Late-stage clinical trials of the Pfizer-BioNTech showed the vaccine was 95% effective in combating the novel coronavirus.   

South Africa variant

Meanwhile, Moderna says it has developed a new version of its two-dose vaccine targeted to combat the COVID-19 variant first identified in South Africa. The U.S.-based pharmaceutical company has sent a small amount of the new version to the U.S. National Institutes of Health for additional study. 

Both Pfizer and Moderna say they plan to increase their output of the vaccine within the next few months, with Pfizer doubling its output to 13 million doses per week by mid-March, with Moderna hoping to deliver 40 million doses per month by April.  

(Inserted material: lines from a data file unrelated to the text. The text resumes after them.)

(* ===== verification/Traffic.v ===== *)
(** * Traffic on a network of routers

    The network of Network.v under load: any number of nodes originate
    broadcasts and targeted messages at any time, sweeps of the dedup caches
    run, the packets of all of them arrive in any order, links come and go and
    lose what is on them.  The theorems say that every application is given
    only messages that are meant for it, each once, that it gets all of those
    that a path of lasting links leads to it, and how many deliveries that
    takes.  They rest on what the nodes have to provide: identifiers that differ
    in their first eight bytes, caches with room for the messages of the period,
    and a period shorter than the time an entry is kept.  (A socket is numbered
    after the peer it leads to.) *)
From Stdlib Require Import ZArith Lia.
From Stdlib.Strings Require Import Byte.
From stdpp Require Import base gmap sets list strings numbers option relations.
From S2P Require Import Prelude PeerId Wire WireFacts Config Gossip Network.

Module traffic.
Import network(packet, mk_packet, p_from, p_to, p_frame, world, mk_world, inflight, delivered, routers, wire).

(** A message that was originated, and its identifier. *)
Record msg := mk_msg { src : peer_id; dst : peer_id; mid : message_id; payload : list byte }.

#[global] Instance msg_eq_dec : EqDecision msg.
Proof. solve_decision. Defined.

(** The network, the log of the originated messages, and the links of each node
    as they are at present. *)
Record t := mk { net : network.t; sent : list msg; topo : peer_id → list peer_id }.

Inductive event :=
  | Broadcast (u : peer_id) (now : Z) (payload : list byte)
  | Send (u : peer_id) (now : Z) (dst : peer_id) (payload : list byte)
  | Arrive (k : nat) (now : Z)
  | Sweep (v : peer_id) (now : Z)
  | Relink (v : peer_id) (l : list peer_id)
  | Lose (a b : peer_id) (k : nat).

Definition is_arrival (e : event) : bool := match e with Arrive _ _ => true | _ => false end.
Definition is_message (e : event) : bool :=
  match e with Broadcast _ _ _ | Send _ _ _ _ => true | _ => false end.

Section network.

Context (fd_of : peer_id → peer_id → Z) (max : Z).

European Union leaders will meet Thursday via videoconference to discuss ways to improve the slow pace of the production and distribution of COVID-19 vaccines.  Concerns are growing among the 27-member regional bloc that the fast-spreading variants recently detected in Britain and South Africa will be resistant to the new vaccines.   

Tokyo Olympic Games

In Japan, organizers for the postponed Tokyo Summer Olympic Games are placing a number of coronavirus-related restrictions on spectators coming out to witness the traditional relay of the Olympic torch.    

The relay will begin March 25 in the northwestern prefecture of Fukushima, the site of the March 2011 nuclear disaster triggered by an earthquake and subsequent tsunami.    

Yukihiko Nunomura, the vice director-general of the Tokyo 2020 organizing committee, announced Thursday that spectators will be required to wear masks, and will not be allowed to eat or drink except for water to avoid heatstroke.  Cheering and shouting is also banned, but spectators can clap as the torch relay passes by.    

Organizers say spectators will be required to preregister for a spot at each relay point to witness the torch’s arrival, but Nunomura said the relay could be stopped if too many spectators gather along the route.    

The 2020 Tokyo Olympics were postponed for a year as the novel coronavirus outbreak evolved into a global pandemic.  However, recent public opinion polls indicate an overwhelming majority of Japanese believe the games should be postponed again or canceled, with Tokyo and other areas under a state of emergency to quell a surge of new infections.   

The opening ceremony for the postponed Games will be held on July 23.